Broadcasting: Allows operations on arrays of different shapes by automatically aligning their dimensions, enabling efficient element-wise operations without explicit replication.

Vectorization: Enables performing operations on entire arrays at once, significantly improving performance by eliminating the need for loops.

Advanced Indexing: Supports fancy indexing and boolean indexing, allowing complex selections and modifications of array elements based on conditions or specific indices.

Linear Algebra: NumPy includes efficient implementations of linear algebra functions like matrix multiplication, eigenvalues, and singular value decomposition (SVD).

Random Module: Offers a suite of functions for generating random numbers, random sampling, and creating random distributions, useful for simulations and testing.

Masked Arrays: Provides a way to handle arrays with missing or invalid data, allowing for more flexible computations with incomplete datasets.

**19.**  How does Pandas simplify time series analysis?
**ans-** Pandas simplifies time series analysis through several key features:

DateTime Indexing: It allows you to easily create and work with time-based indexes (e.g., daily, monthly, or hourly) for efficient data retrieval and manipulation.

Resampling: Pandas supports resampling, enabling easy aggregation or downsampling of time series data (e.g., converting daily data to monthly data).

Rolling and Expanding Windows: You can compute moving averages or other rolling statistics using rolling() or expanding() functions, which are essential for time series analysis.

Shifting and Lagging: It allows for easily shifting time series data forward or backward (e.g., to compute differences between time periods) using .shift().

Time Zone Handling: Pandas offers built-in support for time zone conversion and handling, making it easier to work with time series data across different time zones.

Datetime Functions: With Pandas' pd.to_datetime() and other datetime utilities, you can easily manipulate and extract specific components like day, month, or year.

**20.** What is the role of a pivot table in Pandas?
**ans-** A pivot table in Pandas is used to summarize and aggregate data, reshaping it for easier analysis.
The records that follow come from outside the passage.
(** * Cart and order lifecycle of the christmas-shop storefront

    A shallow embedding of the cart context ([src/contexts/CartContext.tsx]),
    the checkout handler of the cart page and the payment handler of the
    order page ([src/pages/OrderDetails.tsx]), with the properties of the
    cart and order lifecycle stated over it.

    Conventions of the embedding:
    - a JavaScript [number] that holds a quantity, a stock level or a price
      in cents is an integer of [Z];
    - [string | null] is [option string], and an optional image reference
      ([string | null | undefined]) is [option string] as well;
    - [localStorage] is a finite map from keys to the cart snapshot that
      was written under the key: [JSON.parse (JSON.stringify items)] gives
      [items] back, so the serialised text is not modelled;
    - a React state update is a function from the previous state; a
      component's effects are run in their order of declaration whenever
      one of their dependencies has changed; every call of a context
      operation is followed by its render and effects before the next
      call is made;
    - an awaited call of the API client is given by the way its promise
      settles, and the requests sent are kept in a log. *)

From stdpp Require Import base option list gmap strings.
From Stdlib Require Import ZArith Lia.

Local Open Scope string_scope.
Local Open Scope list_scope.
Local Open Scope Z_scope.

(** ** Data model *)

(** The product snapshot handed to [addToCart]. *)
Module Product.
Record t : Type := mk {
  id : string;
  name : string;
  priceCents : Z;
  imageBase64 : option string;
  stock : Z
}.
End Product.

(** [interface CartItem]. *)
Record CartItem : Type := mkCartItem {
  productId : string;
  name : string;
  priceCents : Z;
  imageBase64 : option string;
  quantity : Z;
  stock : Z
}.

(** [{ ...item, quantity: q }]. *)
Definition withQuantity (item : CartItem) (q : Z) : CartItem :=
  {| productId := productId item;
     name := name item;
     priceCents := priceCents item;
     imageBase64 := imageBase64 item;
     quantity := q;
     stock := stock item |}.

(** The object literal appended by [addToCart] for a product that has no
    line yet. *)
Definition newLine (product : Product.t) (q : Z) : CartItem :=
  {| productId := Product.id product;
     name := Product.name product;
     priceCents := Product.priceCents product;
     imageBase64 := Product.imageBase64 product;
     quantity := q;
     stock := Product.stock product |}.

(** What a state updater hands back to React: the very array it was given
    (React then skips the render and the effects), or a fresh array. *)
Inductive Update : Type :=
  | SameRef
  | NewRef (next : list CartItem).

Definition commitUpdate (prevItems : list CartItem) (u : Update) : list CartItem :=
  match u with
  | SameRef => prevItems
  | NewRef next => next
  end.

(** ** Cart operations (the updaters passed to [setItems]) *)

(** [items.find(item => item.productId === pid)]. *)
Definition findLine (pid : string) (items : list CartItem) : option CartItem :=
  find (fun item => String.eqb (productId item) pid) items.

Module Updater.

Definition addToCart (product : Product.t) (quantity : Z)
    (prevItems : list CartItem) : Update :=
  match findLine (Product.id product) prevItems with
  | Some _existingItem =>
      if quantity >? Product.stock product then SameRef
      else NewRef ((fun item =>
                      if String.eqb (productId item) (Product.id product)
                      then withQuantity item quantity
                      else item) <$> prevItems)
  | None => NewRef (prevItems ++ [newLine product quantity])
  end.

Definition removeFromCart (pid : string) (prevItems : list CartItem) : Update :=
  NewRef (filter (fun item => productId item ≠ pid) prevItems).

Definition updateQuantity (pid : string) (q : Z) (prevItems : list CartItem) : Update :=
  if q <=? 0 then removeFromCart pid prevItems
  else NewRef ((fun item =>
                  if String.eqb (productId item) pid
                  then (if q >? stock item then item else withQuantity item q)
                  else item) <$> prevItems).

Definition clearCart (_ : list CartItem) : Update := NewRef [].

End Updater.

(** The items held by the provider after the operation. *)
Definition addToCart (product : Product.t) (quantity : Z) (prevItems : list CartItem) :=
  commitUpdate prevItems (Updater.addToCart product quantity prevItems).

Definition removeFromCart (pid : string) (prevItems : list CartItem) :=
  commitUpdate prevItems (Updater.removeFromCart pid prevItems).

Definition updateQuantity (pid : string) (q : Z) (prevItems : list CartItem) :=
  commitUpdate prevItems (Updater.updateQuantity pid q prevItems).

Definition clearCart (prevItems : list CartItem) :=
  commitUpdate prevItems (Updater.clearCart prevItems).

(** [getTotalPrice] and [getTotalItems], as sums of integers. *)
Definition getTotalPrice (items : list CartItem) : Z :=
  fold_left (fun total item => total + priceCents item * quantity item) items 0.

Definition getTotalItems (items : list CartItem) : Z :=
  fold_left (fun total item => total + quantity item) items 0.

(** The totals as the code computes them. A JavaScript number is a
    double: a sum or a product of integers is exact as long as the
    operands and the result are safe integers (at most 2^53 - 1 in
    absolute value), and is rounded beyond. [SafeInteger.getTotalPrice]
    and [SafeInteger.getTotalItems] run the [reduce] of the source and
    give [Some total] when every price, quantity, product and partial sum
    met on the way is a safe integer, so that [total] is the number the
    code returns, and [None] otherwise. *)
Module SafeInteger.

(** [Number.MAX_SAFE_INTEGER]. *)
Definition MAX_SAFE_INTEGER : Z := 2 ^ 53 - 1.

(** [Number.isSafeInteger]. *)
Definition isSafeInteger (z : Z) : bool :=
  (- MAX_SAFE_INTEGER <=? z) && (z <=? MAX_SAFE_INTEGER).

Definition exact (z : Z) : option Z :=
  if isSafeInteger z then Some z else None.

Definition add (a b : Z) : option Z :=
  if isSafeInteger a && isSafeInteger b then exact (a + b) else None.

Definition mul (a b : Z) : option Z :=
  if isSafeInteger a && isSafeInteger b then exact (a * b) else None.

(** The callbacks given to [reduce]. *)
Definition priceStep (total : option Z) (item : CartItem) : option Z :=
  match total, mul (priceCents item) (quantity item) with
  | Some t, Some linePrice => add t linePrice
  | _, _ => None
  end.

Definition itemsStep (total : option Z) (item : CartItem) : option Z :=
  match total with
  | Some t => add t (quantity item)
  | None => None
  end.

(** [items.reduce((total, item) => total + (item.priceCents * item.quantity), 0)]. *)
Definition getTotalPrice (items : list CartItem) : option Z :=
  fold_left priceStep items (Some 0).

(** [items.reduce((total, item) => total + item.quantity, 0)]. *)
Definition getTotalItems (items : list CartItem) : option Z :=
  fold_left itemsStep items (Some 0).

End SafeInteger.

(** ** Sequences of cart operations *)

Inductive CartOp : Type :=
  | OpAdd (product : Product.t) (quantity : Z)
  | OpUpdate (pid : string) (quantity : Z)
  | OpRemove (pid : string).

Definition applyOp (cart : list CartItem) (op : CartOp) : list CartItem :=
  match op with
  | OpAdd product q => addToCart product q cart
  | OpUpdate pid q => updateQuantity pid q cart
  | OpRemove pid => removeFromCart pid cart
  end.

Definition runOps (ops : list CartOp) (cart : list CartItem) : list CartItem :=
  fold_left applyOp ops cart.

(** The bound a cart line is meant to respect. *)
Definition lineInBounds (item : CartItem) : Prop :=
  1 <= quantity item <= stock item.

(** The requests the product page lets through to [addToCart]: its
    [handleAddToCart] refuses a quantity above the snapshot's stock, keeps
    the quantity selector at 1 or more, and goes through [updateQuantity]
    when the product already has a line. A re-add is taken as in range
    when the quantity also fits the stock stored on the line. *)
Definition requestInRange (cart : list CartItem) (op : CartOp) : bool :=
  match op with
  | OpAdd product q =>
      (1 <=? q) && (q <=? Product.stock product) &&
      match findLine (Product.id product) cart with
      | Some line => q <=? stock line
      | None => true
      end
  | OpUpdate _ _ => true
  | OpRemove _ => true
  end.

Fixpoint requestsInRange (ops : list CartOp) (cart : list CartItem) : bool :=
  match ops with
  | [] => true
  | op :: rest => requestInRange cart op && requestsInRange rest (applyOp cart op)
  end.

(** ** The cart provider: identity, items and the persistent store *)

Module CartProvider.

Record t : Type := mk {
  userId : option string;
  items : list CartItem;
  localStorage : gmap string (list CartItem)
}.

(** [userId ? `cart_${userId}` : 'cart_guest']: [null] and the empty
    string are both falsy. *)
Definition getCartKey (userId : option string) : string :=
  match userId with
  | Some u => if String.eqb u "" then "cart_guest" else String.append "cart_" u
  | None => "cart_guest"
  end.

(** First effect, dependencies [[userId]]: the value given to [setItems]. *)
Definition loadEffect (st : t) : list CartItem :=
  default [] (localStorage st !! getCartKey (userId st)).

(** Second effect, dependencies [[items, userId]]. *)
Definition persistEffect (st : t) : t :=
  match userId st with
  | Some _ =>
      {| userId := userId st;
         items := items st;
         localStorage := <[getCartKey (userId st) := items st]> (localStorage st) |}
  | None => st
  end.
It allows grouping data by one or more columns and applying aggregation functions (e.g., sum, mean). Pivot tables help transform long-format data into a more structured table for multi-dimensional analysis. They are useful for comparing different categories and summarizing large datasets efficiently.

**21.** Why is NumPy’s array slicing faster than Python’s list slicing?
**ans-** NumPy's array slicing is faster than Python's list slicing because NumPy arrays are stored in contiguous memory, allowing faster access. They are homogeneous in data type, which avoids overhead, unlike Python lists, which are heterogeneous. NumPy operations are implemented in C, enabling low-level optimizations, while list slicing requires Python's slower high-level operations. Additionally, NumPy avoids explicit loops, speeding up operations on large datasets.

**22.** What are some common use cases for Seaborn?
**ans-** Some common use cases for Seaborn include:

Exploratory Data Analysis (EDA): Seaborn is often used for quickly visualizing relationships, distributions, and trends in datasets, helping to identify patterns and outliers.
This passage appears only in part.